Campanha #MarcasAliadas já tem 15 empresas envolvidas

Campanha #MarcasAliadas já tem 15 empresas envolvidas

Dinheiro da campanha será doado para projetos especiais em 4 ONGs que atuam em prol da comunidade LGBT+

por Soraia Alves

A campanha #MarcasAliadas ganhou um belo reforço e agora conta com 15 empresas envolvidas. A iniciativa liderada pela Skol para este mês de junho, incentiva grandes marcas a mostrarem seu apoio à causa LGBTQ+.

Ao todo, Skol e outras 15 empresas de diversos segmentos se juntaram, arrecadando doações que serão divididas entre quatro instituições: Casinha, Todxs e os coletivos Não Desculpo e Transformação. O montante é suficiente para manter as parceiras por cerca de um ano.
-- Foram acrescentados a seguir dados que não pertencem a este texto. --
#[export] Instance wf_proper : Proper (same_queues ==> iff) wf.
Proof.
  assert (Himpl : forall q q', same_queues q q' -> wf q -> wf q').
  { intros q q' Hs [Ht Hto Hh Hso Hst]. pose proof Hs as (H1 & H2 & H3 & H4 & H5).
    constructor; rewrite <- ?H1, <- ?H2, <- ?H3, <- ?H4, <- ?H5; auto.
    intros p. rewrite <- Hs. apply Ht. }
  intros q q' Hs. split; apply Himpl; [done|by symmetry].
Qed.

Lemma publish_same q w : same_queues (publish q w).1 q.
Proof. by repeat split. Qed.

Lemma set_counters_same c q : same_queues (set_counters c q) q.
Proof. by repeat split. Qed.

Lemma record_terminal_rejection_same r q w :
  same_queues (record_terminal_rejection r q w).1 q.
Proof. destruct r; by repeat split. Qed.

Lemma tier_set_tier_eq p t q : tier p (set_tier p t q) = t.
Proof. by destruct p. Qed.

Lemma tier_set_tier_ne p p' t q : p <> p' -> tier p (set_tier p' t q) = tier p q.
Proof. by destruct p, p'. Qed.

Lemma set_tier_id p q : set_tier p (tier p q) q = q.
Proof. by destruct p, q. Qed.

(** *** Enqueueing *)

(** The outcome of [try_push], case by case. *)
Lemma try_push_cases id event p q w :
  let '((q', w'), r) := try_push id event p q w in
  match r with
  | Some rej => q' = q /\ w' = w /\ re_id rej = id /\ re_event rej = event /\ re_priority rej = p
      /\ ((re_reason rej = GlobalCapacity
           /\ ((MAX_TOTAL_FAIR_QUEUE <= total_queued q)%nat
               \/ (p <> ClientLocal /\ (soft_cap <= total_queued q)%nat)))
          \/ (re_reason rej = PerContract
              /\ (MAX_QUEUED_PER_CONTRACT <= len_for event (tier p q))%nat
              /\ (total_queued q < MAX_TOTAL_FAIR_QUEUE)%nat
              /\ (p <> ClientLocal -> (total_queued q < soft_cap)%nat)))
  | None => (total_queued q < MAX_TOTAL_FAIR_QUEUE)%nat
      /\ (p <> ClientLocal -> (total_queued q < soft_cap)%nat)
      /\ (len_for event (tier p q) < MAX_QUEUED_PER_CONTRACT)%nat
      /\ same_queues q' (set_total (S (total_queued q))
                           (set_tier p (tier_push (id, event, p) (tier p q)) q))
  end.
Proof.
  unfold try_push. change (MAX_TOTAL_FAIR_QUEUE - CLIENT_LOCAL_RESERVE)%nat with soft_cap. cbv zeta.
  destruct (Nat.leb_spec MAX_TOTAL_FAIR_QUEUE (total_queued q)) as [Hm|Hm].
  { split_and!; [done..|]. left. split; [done|by left]. }
  assert (Hp : priority_ltb p ClientLocal = true <-> p <> ClientLocal) by (by destruct p).
  destruct (priority_ltb p ClientLocal && (soft_cap <=? total_queued q)%nat) eqn:E; cbv iota.
  - apply andb_true_iff in E as [E1%Hp E2%Nat.leb_le]. split_and!; [done..|]. left. split; [done|by right].
  - destruct (Nat.leb_spec MAX_QUEUED_PER_CONTRACT (len_for event (tier p q))) as [Hl|Hl].
    { split_and!; [done..|]. right. split_and!; [done..|].
      intros Hc%Hp. rewrite Hc in E. by apply Nat.leb_gt. }
    cbv iota. destruct (publish _ w) as [q' w'] eqn:Ep. split_and!; [done| |done|].
    + intros Hc%Hp. rewrite Hc in E. by apply Nat.leb_gt.
    + apply (f_equal fst) in Ep. simpl in Ep. subst q'. destruct p; by repeat split.
Qed.

Lemma wf_pushed id event p q :
  wf q -> (total_queued q < MAX_TOTAL_FAIR_QUEUE)%nat ->
  (p <> ClientLocal -> (total_queued q < soft_cap)%nat) ->
  (len_for event (tier p q) < MAX_QUEUED_PER_CONTRACT)%nat ->
  wf (set_total (S (total_queued q)) (set_tier p (tier_push (id, event, p) (tier p q)) q)).
Proof.
  intros [Ht Hto Hh Hso Hst] H1 H2 H3.
  assert (Hw : tier_wf p (tier_push (id, event, p) (tier p q))).
  { apply tier_push_wf; [apply Ht|done|]. by rewrite <- len_for_queue_of. }
  constructor.
  - intros p'. specialize (Ht p'). destruct p, p'; simpl in *; done.
  - destruct p; simpl; rewrite tier_push_queued; lia.
  - simpl. lia.
  - destruct p; simpl in *; rewrite ?tier_push_queued; try lia; specialize (H2 ltac:(done)); lia.
  - by destruct p.
Qed.

Lemma try_push_wf id event p q w : wf q -> wf (try_push id event p q w).1.1.
Proof.
  intros Hw. pose proof (try_push_cases id event p q w) as Hc.
  destruct (try_push id event p q w) as [[q' w'] [rej|]]; simpl.
  - by destruct Hc as [-> _].
  - destruct Hc as (H1 & H2 & H3 & ->). by apply wf_pushed.
Qed.

(** *** Dequeueing *)

(** The tier [pop] serves: the first non-empty one in its order. *)
Definition chosen (q : FairEventQueue) : option Priority :=
  list_find (fun p => 0 < queued (tier p q))%nat (pop_order (force_lower q)) ≫= fun e => Some e.2.

Lemma tier_pop_empty p q :
  wf q -> queued (tier p q) = 0%nat -> tier_pop (tier p q) = (tier p q, None).
Proof.
  intros Hw H0. pose proof (tier_pop_spec p _ (wf_tier q Hw p)) as Hs.
  apply (tier_empty_iff p) in H0; [|apply (wf_tier q Hw)]. rewrite H0 in Hs. by destruct Hs.
Qed.

Lemma tier_pop_nonempty p q :
  wf q -> (0 < queued (tier p q))%nat ->
  exists t' k id event, tier_pop (tier p q) = (t', Some (id, event, p))
    /\ popped (tier p q) t' k (id, event, p) /\ tier_wf p t'.
Proof.
  intros Hw H0. pose proof (wf_tier q Hw p) as Ht. pose proof (tier_pop_spec p _ Ht) as Hs.
  destruct (round_robin (tier p q)) as [|k rest] eqn:E.
  - apply (tier_empty_iff p) in E; [lia|done].
  - destruct Hs as (t' & [[id event] p'] & H1 & H2 & H3). exists t', k, id, event.
    assert (Hp : p' = p).
    { pose proof (tw_items _ _ Ht k (id, event, p')) as Hi. rewrite (po_queue _ _ _ _ H2) in Hi.
      by apply Hi; left. }
    by subst.
Qed.

Lemma pop_loop_spec ln order q w :
  wf q ->
  match list_find (fun p => 0 < queued (tier p q))%nat order with
  | None => pop_loop ln order q w = ((q, w), None)
  | Some (_, p) => exists t' k id event,
      popped (tier p q) t' k (id, event, p) /\ tier_wf p t'
      /\ pop_loop ln order q w
         = (publish (set_streak (if bool_decide (p = ClientLocal) && ln
                                 then S (client_streak q) else 0%nat)
                       (set_total (total_queued q - 1)%nat (set_tier p t' q))) w, Some (id, event))
  end.
Proof.
  intros Hw. induction order as [|p order IH]; [done|]. cbn [list_find pop_loop].
  destruct (decide _) as [Hp|Hp].
  - destruct (tier_pop_nonempty p q Hw Hp) as (t' & k & id & event & Heq & Hpo & Hwt).
    exists t', k, id, event. rewrite Heq. split_and!; try done. by destruct p.
  - rewrite (tier_pop_empty p q Hw) by lia. rewrite set_tier_id.
    by destruct (list_find _ order) as [[i p']|].
Qed.

Lemma pop_spec q w :
  wf q ->
  match chosen q with
  | None => pop q w = ((q, w), None) /\ total_queued q = 0%nat
  | Some p => exists t' k id event,
      popped (tier p q) t' k (id, event, p) /\ tier_wf p t'
      /\ pop q w
         = (publish (set_streak (if bool_decide (p = ClientLocal) && lower_nonempty q
                                 then S (client_streak q) else 0%nat)
                       (set_total (total_queued q - 1)%nat (set_tier p t' q))) w, Some (id, event))
  end.
Proof.
  intros Hw. unfold chosen, pop.
  pose proof (pop_loop_spec (lower_nonempty q) (pop_order (force_lower q)) q w Hw) as Hs.
  destruct (list_find _ _) as [[i p]|] eqn:E; simpl; [done|]. split; [done|].
  rewrite (wf_total q Hw). rewrite list_find_None in E. unfold pop_order in E.
  destruct (force_lower q); repeat (apply Forall_cons in E as [? E]); simpl in *; lia.
Qed.

Lemma chosen_Some q p : chosen q = Some p -> (0 < queued (tier p q))%nat.
Proof.
  unfold chosen. intros ([i p'] & Hf & [= <-])%bind_Some. by apply list_find_Some in Hf as (_ & Hf & _).
Qed.

Lemma lower_nonempty_spec q :
  lower_nonempty q = true <-> (0 < queued (tier_background q) + queued (tier_relay q))%nat.
Proof. unfold lower_nonempty, tier. rewrite orb_true_iff, !Nat.ltb_lt. lia. Qed.

(** While lower tiers wait, the client tier is served only below the floor. *)
Lemma chosen_client q :
  chosen q = Some ClientLocal -> lower_nonempty q = true ->
  (client_streak q < RELAY_STARVATION_FLOOR)%nat.
Proof.
  intros Hc Hl. destruct (force_lower q) eqn:E.
  - unfold chosen in Hc. rewrite E in Hc. apply lower_nonempty_spec in Hl. simpl in Hc.
    repeat (case_decide; simpl in *; try done). lia.
  - unfold force_lower in E. rewrite Hl in E. apply chosen_Some in Hc.
    unfold client_nonempty in E. rewrite (proj2 (Nat.ltb_lt _ _) Hc) in E. simpl in E.
    by apply Nat.leb_gt.
Qed.

Lemma wf_popped q p t' k item streak :
  wf q -> popped (tier p q) t' k item -> tier_wf p t' -> (streak <= RELAY_STARVATION_FLOOR)%nat ->
  wf (set_streak streak (set_total (total_queued q - 1)%nat (set_tier p t' q))).
Proof.
  intros [Ht Hto Hh Hso Hst] Hp Hw Hs. pose proof (po_queued _ _ _ _ Hp) as Hq. constructor.
  - intros p'. specialize (Ht p'). destruct p, p'; simpl in *; done.
  - destruct p; simpl in *; lia.
  - simpl. lia.
  - destruct p; simpl in *; lia.
  - done.
Qed.

Lemma pop_wf q w : wf q -> wf (pop q w).1.1.
Proof.
  intros Hw. pose proof (pop_spec q w Hw) as Hs. destruct (chosen q) as [p|] eqn:Ec.
  - destruct Hs as (t' & k & id & event & Hp & Hwt & ->). cbn [fst]. rewrite publish_same.
    apply (wf_popped q p t' k (id, event, p)); [done..|].
    destruct (bool_decide_reflect (p = ClientLocal)) as [->|]; cbn [andb]; [|lia].
    destruct (lower_nonempty q) eqn:El; [|lia]. pose proof (chosen_client q Ec El). lia.
  - by destruct Hs as [-> _].
Qed.

(** *** Eviction *)

Definition rejected_item (r : RejectedEvent) : QueuedItem := (re_id r, re_event r, re_priority r).

(** Evicting is popping the background tier up to [max] times. *)
Lemma evict_loop_spec max q :
  wf q ->
  let '(q', evicted) := evict_loop max q in
  wf q' /\ tier_relay q' = tier_relay q /\ tier_client q' = tier_client q
  /\ length evicted = Nat.min max (queued (tier_background q))
  /\ queued (tier_background q) = (length evicted + queued (tier_background q'))%nat
  /\ total_queued q = (length evicted + total_queued q')%nat
  /\ tier_items (tier_background q) ≡ₚ map rejected_item evicted ++ tier_items (tier_background q')
  /\ Forall (fun r => re_priority r = Background /\ re_reason r = Evicted) evicted
  /\ forall k, queue_of (tier_background q) k
       = filter (fun i => item_key i = k) (map rejected_item evicted) ++ queue_of (tier_background q') k.
Proof.
  revert q. induction max as [|max IH]; intros q Hw; [by split_and!|]. cbn [evict_loop].
  destruct (decide (queued (tier Background q) = 0%nat)) as [H0|H0].
  - rewrite (tier_pop_empty Background q Hw H0). rewrite set_tier_id.
    split_and!; try done. simpl in H0. by rewrite H0, Nat.min_0_r.
  - destruct (tier_pop_nonempty Background q Hw) as (t' & k & id & event & -> & Hp & Hwt); [lia|].
    cbv iota. assert (Hw' := wf_popped q Background t' k _ (client_streak q) Hw Hp Hwt (wf_streak q Hw)).
    specialize (IH _ Hw').
    change (set_streak _ (set_total ?n (set_tier ?p ?t ?q0))) with (set_total n (set_tier p t q0)) in IH.
    destruct (evict_loop max _) as [q' evicted] eqn:E.
    destruct IH as (I1 & I2 & I3 & I4 & I5 & I6 & I7 & I8 & I9). simpl in *.
    pose proof (po_queued _ _ _ _ Hp) as Hq. pose proof (wf_total q Hw) as Htot.
    assert (Hk : item_key (id, event, Background) = k).
    { apply (tw_items _ _ (wf_tier q Hw Background) k). simpl. rewrite (po_queue _ _ _ _ Hp). by left. }
    split_and!; try done; try lia.
    + rewrite Hq. simpl. by rewrite I4.
    + rewrite (po_items _ _ _ _ Hp), I7. done.
    + by constructor.
    + intros k'. rewrite filter_cons.
      change (item_key (id, event, Background))
        with (item_key (rejected_item (Rejected id event Background Evicted))) in Hk. rewrite Hk.
      destruct (decide (k' = k)) as [->|Hne].
      * rewrite decide_True by done. rewrite (po_queue _ _ _ _ Hp). simpl. by rewrite <- I9.
      * rewrite decide_False by congruence. rewrite <- (po_other _ _ _ _ Hp k' Hne). apply I9.
Qed.

Lemma evict_background_spec max q w :
  wf q ->
  exists q1, evict_loop max q = (q1, (evict_background max q w).2)
    /\ same_queues (evict_background max q w).1.1 q1.
Proof.
  intros Hw. unfold evict_background. destruct (evict_loop max q) as [q1 ev]. exists q1.
  split; [done|]. by repeat split.
Qed.

Lemma evict_background_wf max q w : wf q -> wf (evict_background max q w).1.1.
Proof.
  intros Hw. destruct (evict_background_spec max q w Hw) as (q1 & He & ->).
  pose proof (evict_loop_spec max q Hw) as Hs. rewrite He in Hs. by destruct Hs.
Qed.

(** ** Runs *)

Inductive op :=
  | OPush (id : EventId) (event : ContractHandlerEvent) (priority : Priority)
  | OPushEvict (id : EventId) (event : ContractHandlerEvent) (priority : Priority)
  | OEvict (max : nat)
  | OPop.

(** What the callers saw: the items admitted, and the events that came out again,
    served or evicted, in order. *)
Record Log := mkLog { admitted : list QueuedItem; departed : list (EventId * ContractHandlerEvent) }.

Definition log_admit (items : list QueuedItem) (l : Log) : Log := mkLog (admitted l ++ items) (departed l).
Definition log_depart (events : list (EventId * ContractHandlerEvent)) (l : Log) : Log :=
  mkLog (admitted l) (departed l ++ events).

Definition is_evicted (r : RejectedEvent) : bool := bool_decide (re_reason r = Evicted).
Entre as marcas que se juntaram recentemente ao projeto estão Dotz, Leroy Merlin, Olla e Vivo. Anteriormente, Burger King, BIS, Trident, quem disse, berenice?, AccorHotels, Bradesco, GNT, Itaú, Mercado Livre, Next e Vult também já haviam aderido à campanha.

Patrocinadora da Parada do Orgulho LGBT+ em São Paulo, pelo terceiro ano consecutivo, a Skol fez a convocação no início do mês e recebeu pedidos de marcas pela internet até o último dia 28 de junho, o Dia Internacional do Orgulho LGBT+.

O dinheiro arrecadado já tem destino certo nas instituições. Para a Casinha, do Rio de Janeiro, a doação deve ser usada para viabilizar o aluguel de um espaço físico para a ONG, e que receberá pessoas da comunidade LGBT+ em situação de vulnerabilidade. A TODXS, por sua vez, vai usar o investimento para pilotar um projeto voltado para mudar o cenário de inclusão nas escolas públicas do país, além de uma pesquisa a nível nacional para direcionar o país para melhores políticas públicas assim como outros projetos que usam de tecnologia e inovação para impactar o Brasil em alta escala.

Já o coletivo Não Desculpo, um espaço de acolhimento, troca de informações e experiências entre mulheres LBT, pretende criar uma rede de profissionais que trabalham com psicologia, psicanálise e psiquiatria para atender essas mulheres que sofreram ou sofrem algum tipo de violência.

Por fim o Transformação, que promove educação e cultura para pessoas transgêneras, travestis e não binárias em aulas no centro de São Paulo pretende expandir sua capacidade de atendimento, levando educação para mais pessoas.